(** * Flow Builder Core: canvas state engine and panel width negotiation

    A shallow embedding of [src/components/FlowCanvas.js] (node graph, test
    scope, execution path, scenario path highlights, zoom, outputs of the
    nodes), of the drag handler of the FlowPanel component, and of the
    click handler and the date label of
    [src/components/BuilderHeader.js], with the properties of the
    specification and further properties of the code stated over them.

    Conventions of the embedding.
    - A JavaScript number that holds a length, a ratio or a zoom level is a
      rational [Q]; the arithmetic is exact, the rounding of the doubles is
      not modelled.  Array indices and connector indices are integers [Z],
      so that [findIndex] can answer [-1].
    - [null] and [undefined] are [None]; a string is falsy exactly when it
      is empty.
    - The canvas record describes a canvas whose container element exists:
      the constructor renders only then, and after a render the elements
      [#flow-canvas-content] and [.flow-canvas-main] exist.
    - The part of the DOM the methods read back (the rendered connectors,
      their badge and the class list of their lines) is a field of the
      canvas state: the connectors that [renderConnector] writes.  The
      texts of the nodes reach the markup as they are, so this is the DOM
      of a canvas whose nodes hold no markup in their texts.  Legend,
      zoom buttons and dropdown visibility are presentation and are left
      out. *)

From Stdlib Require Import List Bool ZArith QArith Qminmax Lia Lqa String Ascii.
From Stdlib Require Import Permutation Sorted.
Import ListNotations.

————————

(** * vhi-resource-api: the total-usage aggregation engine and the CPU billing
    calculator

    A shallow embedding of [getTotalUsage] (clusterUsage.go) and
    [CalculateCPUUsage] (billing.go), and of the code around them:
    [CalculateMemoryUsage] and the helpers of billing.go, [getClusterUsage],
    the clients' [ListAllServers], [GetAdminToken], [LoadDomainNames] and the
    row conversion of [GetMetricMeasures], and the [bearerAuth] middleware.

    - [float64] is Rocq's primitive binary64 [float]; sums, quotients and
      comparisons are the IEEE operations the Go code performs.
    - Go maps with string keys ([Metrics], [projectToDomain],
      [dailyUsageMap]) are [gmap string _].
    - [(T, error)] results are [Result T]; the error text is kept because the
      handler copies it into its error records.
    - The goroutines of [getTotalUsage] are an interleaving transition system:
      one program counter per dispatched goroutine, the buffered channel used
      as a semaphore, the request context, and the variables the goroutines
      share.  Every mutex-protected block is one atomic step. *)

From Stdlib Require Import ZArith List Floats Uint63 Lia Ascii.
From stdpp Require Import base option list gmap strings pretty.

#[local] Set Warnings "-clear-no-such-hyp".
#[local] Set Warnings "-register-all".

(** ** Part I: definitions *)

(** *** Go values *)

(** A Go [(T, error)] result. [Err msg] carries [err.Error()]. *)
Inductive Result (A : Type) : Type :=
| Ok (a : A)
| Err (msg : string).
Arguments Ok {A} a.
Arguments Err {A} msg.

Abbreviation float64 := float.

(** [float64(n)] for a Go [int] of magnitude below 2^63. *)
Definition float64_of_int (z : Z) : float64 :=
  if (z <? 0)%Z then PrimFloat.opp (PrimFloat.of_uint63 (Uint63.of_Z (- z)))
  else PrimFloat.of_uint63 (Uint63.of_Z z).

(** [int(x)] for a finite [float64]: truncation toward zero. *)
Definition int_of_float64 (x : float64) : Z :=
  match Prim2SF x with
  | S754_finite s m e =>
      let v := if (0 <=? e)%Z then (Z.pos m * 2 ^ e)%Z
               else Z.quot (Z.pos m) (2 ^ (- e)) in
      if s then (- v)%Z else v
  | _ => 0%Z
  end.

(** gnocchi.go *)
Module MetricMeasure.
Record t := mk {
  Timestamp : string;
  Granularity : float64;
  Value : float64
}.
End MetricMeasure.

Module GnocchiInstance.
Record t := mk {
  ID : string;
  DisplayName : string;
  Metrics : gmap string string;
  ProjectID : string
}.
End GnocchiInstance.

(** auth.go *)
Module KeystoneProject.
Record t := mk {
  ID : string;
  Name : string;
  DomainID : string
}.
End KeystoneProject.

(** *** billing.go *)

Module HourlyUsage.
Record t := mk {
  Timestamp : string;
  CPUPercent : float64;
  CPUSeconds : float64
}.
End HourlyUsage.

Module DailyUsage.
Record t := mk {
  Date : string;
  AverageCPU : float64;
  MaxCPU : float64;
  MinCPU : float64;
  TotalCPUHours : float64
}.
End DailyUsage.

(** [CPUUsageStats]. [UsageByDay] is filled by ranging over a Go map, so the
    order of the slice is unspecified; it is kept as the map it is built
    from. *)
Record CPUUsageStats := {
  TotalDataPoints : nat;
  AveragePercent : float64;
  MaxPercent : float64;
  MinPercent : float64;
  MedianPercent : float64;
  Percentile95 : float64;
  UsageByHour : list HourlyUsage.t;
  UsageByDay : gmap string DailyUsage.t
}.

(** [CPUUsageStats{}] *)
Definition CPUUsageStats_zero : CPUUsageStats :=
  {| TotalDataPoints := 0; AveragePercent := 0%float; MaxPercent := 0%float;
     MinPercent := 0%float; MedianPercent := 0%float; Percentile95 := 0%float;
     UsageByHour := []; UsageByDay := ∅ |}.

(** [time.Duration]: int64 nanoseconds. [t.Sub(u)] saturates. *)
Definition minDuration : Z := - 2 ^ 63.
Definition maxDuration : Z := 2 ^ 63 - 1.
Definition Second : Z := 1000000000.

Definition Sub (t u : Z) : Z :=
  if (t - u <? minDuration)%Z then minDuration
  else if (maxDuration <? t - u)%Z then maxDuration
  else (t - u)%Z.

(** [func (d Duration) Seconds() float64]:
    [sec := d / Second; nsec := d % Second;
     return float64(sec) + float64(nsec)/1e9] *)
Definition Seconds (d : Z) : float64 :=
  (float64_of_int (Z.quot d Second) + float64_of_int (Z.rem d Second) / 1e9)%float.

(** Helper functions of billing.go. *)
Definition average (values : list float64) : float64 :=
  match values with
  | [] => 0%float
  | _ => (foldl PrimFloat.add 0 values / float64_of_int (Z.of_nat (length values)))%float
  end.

————————

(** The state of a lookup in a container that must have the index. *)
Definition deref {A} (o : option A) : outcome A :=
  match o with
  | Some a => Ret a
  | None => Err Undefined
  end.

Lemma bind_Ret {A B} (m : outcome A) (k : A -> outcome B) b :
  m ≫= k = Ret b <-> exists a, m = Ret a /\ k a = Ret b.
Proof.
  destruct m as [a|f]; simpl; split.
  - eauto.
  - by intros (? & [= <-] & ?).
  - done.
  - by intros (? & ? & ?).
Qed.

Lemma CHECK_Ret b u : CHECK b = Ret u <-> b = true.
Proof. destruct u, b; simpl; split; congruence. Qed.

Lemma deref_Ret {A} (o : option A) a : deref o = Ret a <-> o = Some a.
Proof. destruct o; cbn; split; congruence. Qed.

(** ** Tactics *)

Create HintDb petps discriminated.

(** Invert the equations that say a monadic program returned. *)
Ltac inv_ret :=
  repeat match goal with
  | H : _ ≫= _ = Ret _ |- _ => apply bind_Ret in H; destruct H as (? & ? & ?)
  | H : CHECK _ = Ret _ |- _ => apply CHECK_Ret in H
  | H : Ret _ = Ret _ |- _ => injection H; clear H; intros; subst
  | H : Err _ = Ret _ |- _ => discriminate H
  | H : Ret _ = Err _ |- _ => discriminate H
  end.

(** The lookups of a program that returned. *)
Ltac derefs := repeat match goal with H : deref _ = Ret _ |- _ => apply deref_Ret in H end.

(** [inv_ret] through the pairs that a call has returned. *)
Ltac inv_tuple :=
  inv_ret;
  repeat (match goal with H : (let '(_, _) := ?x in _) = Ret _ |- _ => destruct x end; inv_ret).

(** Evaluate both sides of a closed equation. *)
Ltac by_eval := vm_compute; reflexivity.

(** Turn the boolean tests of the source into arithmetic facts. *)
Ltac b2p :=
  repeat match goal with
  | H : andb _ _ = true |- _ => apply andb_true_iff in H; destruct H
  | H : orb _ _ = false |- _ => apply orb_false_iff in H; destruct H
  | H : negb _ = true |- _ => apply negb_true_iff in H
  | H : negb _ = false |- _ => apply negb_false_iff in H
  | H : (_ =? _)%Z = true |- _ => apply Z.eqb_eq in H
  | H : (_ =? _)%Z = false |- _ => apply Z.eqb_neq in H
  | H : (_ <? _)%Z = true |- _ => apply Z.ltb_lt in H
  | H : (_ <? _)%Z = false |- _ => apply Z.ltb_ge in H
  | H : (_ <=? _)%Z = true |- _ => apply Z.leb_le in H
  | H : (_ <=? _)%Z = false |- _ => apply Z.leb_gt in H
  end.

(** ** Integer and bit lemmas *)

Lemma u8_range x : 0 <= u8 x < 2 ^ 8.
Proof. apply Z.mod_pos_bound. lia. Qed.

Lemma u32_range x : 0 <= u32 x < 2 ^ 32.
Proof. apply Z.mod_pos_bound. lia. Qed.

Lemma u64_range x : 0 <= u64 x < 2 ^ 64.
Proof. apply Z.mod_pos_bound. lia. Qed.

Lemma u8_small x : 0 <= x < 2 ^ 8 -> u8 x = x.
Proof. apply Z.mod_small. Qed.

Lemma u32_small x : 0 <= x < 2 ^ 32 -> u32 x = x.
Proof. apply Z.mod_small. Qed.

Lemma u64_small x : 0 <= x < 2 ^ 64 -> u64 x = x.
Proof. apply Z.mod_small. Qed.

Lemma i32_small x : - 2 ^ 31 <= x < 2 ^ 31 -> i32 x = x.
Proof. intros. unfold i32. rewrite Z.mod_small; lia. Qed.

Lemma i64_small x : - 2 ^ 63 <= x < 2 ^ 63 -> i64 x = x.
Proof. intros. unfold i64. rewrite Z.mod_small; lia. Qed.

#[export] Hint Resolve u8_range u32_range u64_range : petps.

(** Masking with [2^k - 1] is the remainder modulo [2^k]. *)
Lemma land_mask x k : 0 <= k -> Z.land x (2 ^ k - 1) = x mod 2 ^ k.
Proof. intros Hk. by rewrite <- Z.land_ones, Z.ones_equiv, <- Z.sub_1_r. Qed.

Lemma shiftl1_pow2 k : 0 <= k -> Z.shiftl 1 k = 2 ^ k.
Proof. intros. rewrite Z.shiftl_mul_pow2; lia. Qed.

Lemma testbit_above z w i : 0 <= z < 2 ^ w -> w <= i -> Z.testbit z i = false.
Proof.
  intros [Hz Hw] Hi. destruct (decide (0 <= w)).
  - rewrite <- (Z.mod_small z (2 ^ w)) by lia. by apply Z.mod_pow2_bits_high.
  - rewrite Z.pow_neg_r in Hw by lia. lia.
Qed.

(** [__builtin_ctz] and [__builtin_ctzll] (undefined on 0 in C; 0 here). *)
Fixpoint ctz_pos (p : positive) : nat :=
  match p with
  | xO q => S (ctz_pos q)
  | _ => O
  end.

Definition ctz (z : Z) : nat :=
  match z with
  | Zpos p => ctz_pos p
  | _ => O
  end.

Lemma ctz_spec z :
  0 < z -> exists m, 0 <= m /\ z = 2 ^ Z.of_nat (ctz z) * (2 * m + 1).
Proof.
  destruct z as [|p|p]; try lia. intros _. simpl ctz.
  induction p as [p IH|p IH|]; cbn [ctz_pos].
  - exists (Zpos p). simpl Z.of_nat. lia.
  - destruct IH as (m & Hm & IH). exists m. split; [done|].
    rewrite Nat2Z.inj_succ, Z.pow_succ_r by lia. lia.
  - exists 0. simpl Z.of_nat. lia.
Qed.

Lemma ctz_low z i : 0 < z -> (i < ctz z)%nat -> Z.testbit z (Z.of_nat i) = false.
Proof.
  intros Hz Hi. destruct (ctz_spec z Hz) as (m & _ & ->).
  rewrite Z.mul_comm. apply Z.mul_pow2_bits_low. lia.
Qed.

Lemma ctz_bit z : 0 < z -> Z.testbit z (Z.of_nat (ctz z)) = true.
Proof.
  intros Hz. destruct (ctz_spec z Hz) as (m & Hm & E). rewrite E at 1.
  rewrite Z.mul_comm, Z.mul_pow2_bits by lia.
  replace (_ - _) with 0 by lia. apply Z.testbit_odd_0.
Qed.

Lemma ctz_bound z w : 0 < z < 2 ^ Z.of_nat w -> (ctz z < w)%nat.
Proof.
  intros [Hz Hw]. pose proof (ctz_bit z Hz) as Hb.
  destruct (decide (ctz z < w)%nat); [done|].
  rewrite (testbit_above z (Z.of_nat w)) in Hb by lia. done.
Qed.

————————

**EXERCISE DETAILS**
Only the lines above from the one with "rewrite Z.mul_comm, Z.mul_pow2_bits by lia." up to and including the one with "destruct (decide (ctz z < w)%nat); [done|]." should be repeated, exactly as written.

**TASK ANSWER**
  rewrite Z.mul_comm, Z.mul_pow2_bits by lia.
  replace (_ - _) with 0 by lia. apply Z.testbit_odd_0.
Qed.

Lemma ctz_bound z w : 0 < z < 2 ^ Z.of_nat w -> (ctz z < w)%nat.
Proof.
  intros [Hz Hw]. pose proof (ctz_bit z Hz) as Hb.
  destruct (decide (ctz z < w)%nat); [done|].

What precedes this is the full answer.